*WHAT THIS TASK INVOLVES*. Copy all lines of the listing that include the string "gives".
################
(** C7. On a project that already has a share identifier, the handler
    generates no identifier and writes nothing to the project record, the
    project state stays as it was, and whatever it tries to copy is the
    URL [<origin>/share/<shareId>] of that identifier; for a signed-in
    user the copy is the first thing done, and when the clipboard takes
    it the clipboard holds that URL. *)
Theorem share_existing_identifier
    (env : Env) (st : PageState) (cb : option string) (p : ProjectData)
    (sid : string) :
  project st = Some p ->
  public_share_id p = Some sid ->
  sid <> EmptyString ->
  let w := run (handleShareProject env) st cb in
  let url := (origin env ++ "/share/" ++ sid)%string in
  none_of is_randomUUID (trace w)
  /\ none_of is_update (trace w)
  /\ project (page w) = Some p
  /\ Forall (fun e => forall text, copy_attempt e = Some text -> text = url)
       (trace w)
  /\ (forall u, user env = Some u ->
      (exists e rest, trace w = e :: rest /\ copy_attempt e = Some url)
      /\ (navigator_clipboard env = WriteTextResolves \/
          legacy_copy env = ExecCommandReturns true ->
          Exists (copied url) (trace w) /\ clipboard w = Some url)).
Proof.
  intros Hp Hs Hne w url; subst w url.
  destruct st as [pr cards cs]; cbn [project] in Hp; subst pr.
  destruct p as [ppid psid cols]; cbn [public_share_id] in Hs; subst psid.
  destruct sid as [|c r]; [congruence|]; clear Hne.
  each_env env; run_share; cbv [share_url origin];
    close_log; try solve [intuition congruence].
Qed.

End ShareProperties.

(* ------------------------------------------------------------------ *)
(** ** The properties at sample inputs *)

Section AtSamples.
Import UseProjectData FetchPlan Samples.

(** The example of the specification: rows of [properties] with order
    keys a2, a0, a1 come back as a0, a1, a2. *)
Example fetch_properties_example :
  map snd
    (data (hook (useProjectData snd env_ok (by_project "properties"))))
  = ["a0"; "a1"; "a2"]%string
  /\ map snd
    (data (hook (useProjectData snd env_ok (by_share "properties"))))
  = ["a0"; "a1"; "a2"]%string.
Proof. split; reflexivity. Qed.

Lemma fetch_orderable_sorted_witness :
  exists c,
    calls (fetch_from snd env_ok (by_share "roadmap") initial_state) = [c]
    /\ forall answered,
      backend env_ok c = Resolves (mkResponse answered None) ->
      let rows := match answered with Some rows => rows | None => [] end in
      let returned :=
        data (hook (fetch_from snd env_ok (by_share "roadmap")
                      initial_state)) in
      returned = sortByOrderKey snd rows
      /\ StronglySorted (key_le snd) returned
      /\ Permutation rows returned
      /\ loading (hook (fetch_from snd env_ok (by_share "roadmap")
                          initial_state)) = false
      /\ error (hook (fetch_from snd env_ok (by_share "roadmap")
                        initial_state)) = None.
Proof.
  apply (fetch_orderable_sorted snd env_ok (by_share "roadmap")
           initial_state); [reflexivity | left; reflexivity].
Defined.

Lemma useProjectData_no_identifier_witness :
  useProjectData snd env_anonymous (by_project "updates")
  = mkWorld (mkState [] false None) [].
Proof.
  apply (useProjectData_no_identifier snd env_anonymous
           (by_project "updates")); reflexivity.
Defined.
(** * MyBlog persistence model ([app/models.py], chapter 9, example 05)

    A shallow embedding of [app/models.py]: the session scope helper
    [db_session_manager], the [User] entity with its credential and token
    methods, and the [Role] lookup table with [initialize_role_table].

    Conventions.
    - A Python call that may raise returns a [result]: [Return v] or
      [Raise e].
    - The shared [db.session] is threaded explicitly: a method that uses it
      takes the session and gives the new one back.
    - A method that assigns to an attribute of [self] gives the new object
      back.
    - The clock is an argument [now].  itsdangerous reads it in whole
      seconds ([int(time.time())]): an integer.  [time.time()] itself and
      PyJWT's clock carry fractions of a second: a rational number; the
      rounding of floating-point arithmetic is not represented.
    - The application configuration is a record: [SECRET_KEY] is always
      there, [CONFIRMATION_LINK_TIMEOUT] may be missing.
    - The collaborating libraries (flask_bcrypt, itsdangerous, PyJWT,
      SQLAlchemy) are not part of the repository.  Each is modelled by the
      control flow of its documented contract; the cryptographic primitives
      beneath them (the keyed signatures, the bcrypt digest) and the random
      source stay abstract, as variables of the sections below.
    - Where the libraries' releases differ on an input, the difference is
      a parameter: what bcrypt does with a password longer than 72 bytes
      or with a NUL byte in it, what [enum.Flag] does with an integer out
      of range, what PyJWT makes of registered claims other than [exp].
    - A stored [hashed_password] is a hash bcrypt produced. *)

From Stdlib Require Import ZArith QArith Qround Lqa.
From Stdlib Require Import List String Bool Lia Permutation.
Import ListNotations.

Local Open Scope string_scope.
Local Open Scope list_scope.
Local Open Scope Z_scope.
(** [db.Exec("INSERT INTO metadata (name, value) VALUES(?, ?)")] under the
    unique index on [name]. *)
Definition exec_insert_metadata (db : DB) (name value : string) : error + DB :=
  match statement_error db "metadata" with
  | Some e => inl e
  | None =>
      if has_key name (metadata_table (tables db))
      then inl (ErrUnique "metadata.name")
      else inr (mkDB (schema db)
                     (mkTables (map_table (tables db)) (images_table (tables db))
                               (metadata_table (tables db) ++ [(name, value)]))
                     (fault db) (commits db))
  end.

(** A [*sql.Tx]: the statements run in it and not yet committed. *)
Definition Tx : Type := list Stmt.

Definition db_Begin (db : DB) : error + Tx :=
  match fault db with
  | Some msg => inl (ErrEngine msg)
  | None => inr []
  end.

Definition tx_Exec (db : DB) (tx : Tx) (s : Stmt) : error + Tx :=
  match statement_error db (match s with ReplaceImage _ _ => "images" | ReplaceMap _ _ _ _ => "map" end) with
  | Some e => inl e
  | None => inr (tx ++ [s])
  end.

Definition tx_Commit (db : DB) (tx : Tx) : error + DB :=
  match fault db with
  | Some msg => inl (ErrEngine msg)
  | None => inr (mkDB (schema db) (fold_left apply_stmt tx (tables db)) (fault db) (S (commits db)))
  end.

Definition db_Close (db : DB) : option error :=
  match fault db with
  | Some msg => Some (ErrEngine msg)
  | None => None
  end.

(** The view [tiles]: map JOIN images ON images.tile_id = map.tile_id. *)
Record TilesRow : Type := mkTilesRow {
  v_zoom_level : Z; v_tile_column : Z; v_tile_row : Z; v_tile_data : list byte }.

Definition tiles_view (t : Tables) : list TilesRow :=
  flat_map (fun m =>
              List.map (fun i => mkTilesRow (zoom_level m) (tile_column m) (tile_row m) (tile_data i))
                       (filter (fun i => String.eqb (tile_id i) (map_tile_id m)) (images_table t)))
           (map_table t).

(** [QueryRow("SELECT tile_data FROM tiles WHERE zoom_level=? AND tile_column=?
    AND tile_row=? LIMIT 1", z, x, y)] followed by [Scan(&data)]. *)
Definition query_tile_data (db : DB) (z x y : Z) : error + list byte :=
  match statement_error db "tiles" with
  | Some e => inl e
  | None =>
      match filter (fun r => (v_zoom_level r =? z) && (v_tile_column r =? x) && (v_tile_row r =? y))
                   (tiles_view (tables db)) with
      | [] => inl ErrNoRows
      | r :: _ => inr (v_tile_data r)
      end
  end.

(** Row counts, for the statements about duplicates. *)
Definition coordinate_rows (db : DB) (z x row : Z) : nat :=
  List.length (filter (same_coordinate z x row) (map_table (tables db))).

Definition content_rows (db : DB) (id : string) : nat :=
  List.length (filter (fun r => String.eqb (tile_id r) id) (images_table (tables db))).

(** ** tilepack: the mbtiles outputter *)

Section Outputter.
Context `{Platform}.

Record mbtilesOutputter : Type := mkOutputter {
  db : DB;
  txn : option Tx;            (* nil or the open transaction *)
  hasTiles : bool;
  batchCount : Z;
  batchSize : Z;
  bounds : Bound;
  minZoom : Z;
  maxZoom : Z }.

Definition set_db (o : mbtilesOutputter) (d : DB) : mbtilesOutputter :=
  mkOutputter d (txn o) (hasTiles o) (batchCount o) (batchSize o) (bounds o) (minZoom o) (maxZoom o).

Definition set_txn (o : mbtilesOutputter) (t : option Tx) : mbtilesOutputter :=
  mkOutputter (db o) t (hasTiles o) (batchCount o) (batchSize o) (bounds o) (minZoom o) (maxZoom o).

Definition set_hasTiles (o : mbtilesOutputter) (b : bool) : mbtilesOutputter :=
  mkOutputter (db o) (txn o) b (batchCount o) (batchSize o) (bounds o) (minZoom o) (maxZoom o).

Definition set_batchCount (o : mbtilesOutputter) (n : Z) : mbtilesOutputter :=
  mkOutputter (db o) (txn o) (hasTiles o) n (batchSize o) (bounds o) (minZoom o) (maxZoom o).

(** A method on [*mbtilesOutputter] that returns an [error]: it leaves the
    receiver as it is at the return, also when the error is not nil. *)
Definition Method : Type := mbtilesOutputter -> mbtilesOutputter * option error.

Definition and_then (m k : Method) : Method :=
  fun o => match m o with
           | (o', None) => k o'
           | (o', Some e) => (o', Some e)
           end.

Notation "m ;; k" := (and_then m k) (at level 61, right associativity).

(** [NewMbtilesOutputter]: [d] is the database that [sql.Open] finds at the
    dsn. *)
Definition NewMbtilesOutputter (d : DB) (batchSize : Z) (bounds : Bound) (minZoom maxZoom : Z)
  : mbtilesOutputter :=
  mkOutputter d None false 0 batchSize bounds minZoom maxZoom.

Definition CreateTiles : Method :=
  fun o =>
    if hasTiles o then (o, None)
    else match exec_create_script (db o) with
         | inl err => (o, Some err)
         | inr d => (set_hasTiles (set_db o d) true, None)
         end.

(** [strconv.Itoa]. *)
Definition Itoa (z : Z) : string := NilZero.string_of_int (Z.to_int z).

(** The map literal of [AssignMetadata]. *)
Definition metadata_entries (bounds : Bound) (minZoom maxZoom : Z) : list (string * string) :=
  [ ("bounds", fmt_bounds bounds);
    ("center", fmt_center bounds);
    ("minzoom", Itoa minZoom);
    ("maxzoom", Itoa maxZoom) ].

(** The [for name, value := range metadata] loop over the entries still to come. *)
Fixpoint insert_entries (entries : list (string * string)) : Method :=
  fun o =>
    match entries with
    | [] => (o, None)
    | (name, value) :: rest =>
        match exec_insert_metadata (db o) name value with
        | inl err => (o, Some (ErrMetadataKey name err))
        | inr d => insert_entries rest (set_db o d)
        end
    end.

Definition AssignMetadata (bounds : Bound) (minZoom maxZoom : Z) : Method :=
  insert_entries (range_order (metadata_entries bounds minZoom maxZoom)).

(** [if o.txn == nil { tx, err := o.db.Begin(); ...; o.txn = tx }] *)
Definition begin_if_nil : Method :=
  fun o =>
    match txn o with
    | Some _ => (o, None)
    | None => match db_Begin (db o) with
              | inl err => (o, Some err)
              | inr tx => (set_txn o (Some tx), None)
              end
    end.

(** [_, err := o.txn.Exec(...)] *)
Definition txn_Exec (s : Stmt) : Method :=
  fun o =>
    match txn o with
    | None => (o, Some PanicNilPointer)
    | Some tx => match tx_Exec (db o) tx s with
                 | inl err => (o, Some err)
                 | inr tx' => (set_txn o (Some tx'), None)
                 end
    end.

(** [uint32(math.Pow(2.0, float64(z)))] for a [uint32] z. *)
Definition pow2_uint32 (z : Z) : Z :=
  if z <? 32 then 2 ^ z else wrap_uint32 (pow2_overflow z).
(** LoadJSON sets the fields of this Config to the values defined by
    the JSON representation of it, as generated by ToJSON. *)
Definition LoadJSON (env : Env) (raw : string) : M t (option error) :=
  match json_Unmarshal jsonTracingConfig.fields raw jsonTracingConfig.zero with
  | Err err =>
      logger_Error "Error unmarshaling observations config" ;;
      mret (Some err)
  | Ok jcfg =>
      Default ;;
      (* override json config with env var *)
      match envconfig_Process env envConfigKey jsonTracingConfig.fields jcfg with
      | Err err => mret (Some err)
      | Ok jcfg =>
          err ← loadTracingOptions jcfg;
          match err with
          | Some err => mret (Some err)
          | None => Validate
          end
      end
  end.

(** ToJSON generates a human-friendly JSON representation of this
    Config. *)
Definition ToJSON : M t (outcome (result string)) :=
  cfg ← get;
  match JaegerAgentEndpoint cfg with
  | None => mret (Panics nil_dereference)
  | Some endpoint =>
      let jcfg :=
        {| jsonTracingConfig.EnableTracing := EnableTracing cfg;
           jsonTracingConfig.JaegerAgentEndpoint := Multiaddr_String endpoint;
           jsonTracingConfig.TracingSamplingProb := TracingSamplingProb cfg;
           jsonTracingConfig.TracingServiceName := TracingServiceName cfg |} in
      mret (Returns (DefaultJSONMarshal jsonTracingConfig.fields jcfg))
  end.
End WithLibs.
End TracingConfig.

(** ** A reference implementation of the imported packages

    An executable instance of [Libs], written after the packages' own
    algorithms, on which the model runs on concrete documents.  It covers
    the multiaddr protocols [ip4], [tcp] and [udp], decimal (not
    hexadecimal) float literals, and compares keys by ASCII case folding;
    bytes above 127 in JSON strings are copied as they are. *)
Module Ref.
(** * Cloud-compliance MCP client: the tool-call orchestration loop

    A shallow embedding of [mcp-client/mcp_client.py] and
    [mcp-client/mcp_client_flask.py]: the catalog renderer
    [format_tools_for_llm], the free-text parser [parse_tool_call], the
    backend wrapper [call_mcp_tool], the LLM wrapper [call_llm] and the
    turn operations [process_message] and one iteration of [chat_loop].

    Python strings are sequences of Unicode code points; exceptions are
    values of an error monad; the LLM runtime, the backend session and the
    [json] library are parameters of the development. *)

From Stdlib Require Import Ascii String.
From Stdlib Require Import List ZArith NArith Lia Bool.
From Stdlib Require Import SpecFloat DecimalString.
Import ListNotations.

Set Implicit Arguments.
Set Warnings "-notation-for-abbreviation".

(** ** Python strings *)

Module Str.

(** A character is a Unicode code point, a [str] a list of them. *)
Definition char := N.
Definition str := list char.

(** ASCII literals of the source. *)
Definition lit (s : string) : str := map N_of_ascii (list_ascii_of_string s).

Definition nl : str := [10%N].          (* "\n" *)
Definition dq : str := [34%N].          (* the double quote *)
Definition lbrace : str := [123%N].     (* "{" *)
Definition rbrace : str := [125%N].     (* "}" *)

Fixpoint eqb (a b : str) : bool :=
  match a, b with
  | [], [] => true
  | x :: a', y :: b' => N.eqb x y && eqb a' b'
  | _, _ => false
  end.

(** [str.isspace] on one code point: the characters [str.strip()] removes
    (CPython's [_PyUnicode_IsWhitespace]). *)
Definition isspace (c : char) : bool :=
  ((9 <=? c) && (c <=? 13) || (28 <=? c) && (c <=? 32) ||
   (c =? 133) || (c =? 160) || (c =? 5760) ||
   (8192 <=? c) && (c <=? 8202) || (c =? 8232) || (c =? 8233) ||
   (c =? 8239) || (c =? 8287) || (c =? 12288))%N.

(** [s.lstrip()] and [s.rstrip()] *)
Fixpoint lstrip (s : str) : str :=
  match s with
  | [] => []
  | c :: s' => if isspace c then lstrip s' else s
  end.

Fixpoint rstrip (s : str) : str :=
  match s with
  | [] => []
  | c :: s' =>
      match rstrip s' with
      | [] => if isspace c then [] else [c]
      | r => c :: r
      end
  end.

(** [s.strip()] *)
Definition strip (s : str) : str := rstrip (lstrip s).

(** [s.startswith(p)] *)
Fixpoint startswith (p s : str) : bool :=
  match p, s with
  | [], _ => true
  | _ :: _, [] => false
  | x :: p', y :: s' => N.eqb x y && startswith p' s'
  end.

(** [s.partition(sep)] at the leftmost occurrence of [sep]; [None] when
    [sep] does not occur. *)
Fixpoint partition (sep s : str) : option (str * str) :=
  if startswith sep s then Some ([], skipn (length sep) s)
  else match s with
       | [] => None
       | c :: s' =>
           match partition sep s' with
           | Some (a, b) => Some (c :: a, b)
           | None => None
           end
       end.

(** [sub in s] *)
Definition contains (sub s : str) : bool :=
  match partition sub s with Some _ => true | None => false end.

(** [s.split(sep, maxsplit)] for a non-empty [sep] and [maxsplit >= 0]. *)
Fixpoint splitn (maxsplit : nat) (sep s : str) : list str :=
  match maxsplit with
  | O => [s]
  | S k =>
      match partition sep s with
      | None => [s]
      | Some (a, b) => a :: splitn k sep b
      end
  end.

(** [s.split(sep)]: no bound on the number of splits.  A non-empty
    separator occurs at most [len(s)] times, so that budget is never
    exhausted. *)
Definition split (sep s : str) : list str := splitn (length s) sep s.

End Str.
Import Str.

Declare Scope str_scope.
Delimit Scope str_scope with str.
Notation "a +++ b" := (@app char a b) (at level 60, right associativity) : str_scope.
Open Scope str_scope.

(** ** Exceptions and fallible computations *)

(** The exception classes the clients meet.  Every value of [exn] is an
    instance of Python's [Exception], which is what the handlers of the
    clients catch; [KeyboardInterrupt] and the like, which are not, stay
    outside the model.  [exn_str] is what [str(e)] gives. *)
Inductive exn_class : Type :=
| JSONDecodeError   (* json.JSONDecodeError, a subclass of ValueError *)
| ValueError
| IndexError
| AttributeError
| OtherError.

Record exn : Type := Exn { exn_kind : exn_class; exn_str : str }.

Inductive result (A : Type) : Type :=
| Ok (a : A)
| Raise (e : exn).
Arguments Ok {A} a.
Arguments Raise {A} e.

Definition is_JSONDecodeError (e : exn) : bool :=
  match exn_kind e with JSONDecodeError => true | _ => false end.

Definition rbind {A B} (m : result A) (k : A -> result B) : result B :=
  match m with
  | Ok a => k a
  | Raise e => Raise e
  end.

Notation "x <- m ;; k" := (rbind m (fun x => k))
  (at level 61, m at next level, right associativity).

(** [l[i]] for [i >= 0]: an [IndexError] out of range. *)
Definition index {A} (l : list A) (i : nat) : result A :=
  match nth_error l i with
  | Some x => Ok x
  | None => Raise (Exn IndexError (lit "list index out of range"))
  end.

(** ** JSON values, as [json.loads] builds them *)

#[warnings="-register-all"] Inductive json : Type :=
| JNull
| JBool (b : bool)
| JInt (z : Z)
| JFloat (f : spec_float)
| JStr (s : str)
| JList (l : list json)
| JDict (d : list (str * json)).   (* insertion-ordered, keys distinct *)

Definition empty_dict : json := JDict [].

(** Induction on JSON values, through the lists inside them. *)
Section JsonInduction.
(** * Student-records pipeline: a shallow embedding and its verified properties

    The development follows the Python sources module by module:

    - [Py]            the few Python built-ins the sources rely on
                      (truthiness, [str], [strip], [lower], [title], [round],
                      [hashlib.md5]);
    - [Enrollment]    modules/enrollment.py  (span overlap and normalisation);
    - [Reconciliation] reconciliation/engine.py (count check, summary);
    - [Identity]      modules/identity.py    (matching and golden records);
    - [Grades]        modules/grades.py      (GPA);
    - [Attendance]    modules/attendance.py  (code mapping, daily status, rate).

    Conventions.  A [datetime.date] is its proleptic ordinal (a [Z]); only
    order and day differences are used by the code.  Python dictionaries that
    are only looked up are [gmap]s; the golden-record table, whose iteration
    order decides which record wins, is an insertion-ordered association
    list.  Mutating methods return the new object state next to their result.
    The match score of the identity resolver is a sum of float literals and
    is computed on binary64 floats.  Ratios of integer counts and the GPA
    sums are modelled by exact rationals, and [round(x, n)] by rounding the
    rational to [n] decimals, ties to even.  Text is ASCII; [hashlib.md5] is
    the function of RFC 1321. *)

From Stdlib Require Import ZArith QArith Qround Bool List Lia Lqa Floats.
From Stdlib Require Import String Ascii.
From stdpp Require Import gmap strings.

Import ListNotations.

Set Warnings "-inexact-float".

(* ===================================================================== *)
(** * Python built-ins *)
(* ===================================================================== *)

Module Py.

Open Scope string_scope.
Open Scope Z_scope.

(** Values found in the untyped key-value records. *)
Inductive value : Type :=
| VNone
| VStr (s : string)
| VInt (z : Z).

(** [bool(v)]. *)
Definition truthy (v : value) : bool :=
  match v with
  | VNone => false
  | VStr s => negb (String.eqb s "")
  | VInt z => negb (z =? 0)
  end.

Definition digit_char (d : Z) : ascii := ascii_of_nat (48 + Z.to_nat d).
################
*RESULT OF THIS EXERCISE*.
      takes the session and gives the new one back.
    - A method that assigns to an attribute of [self] gives the new object
    outside the model.  [exn_str] is what [str(e)] gives. *)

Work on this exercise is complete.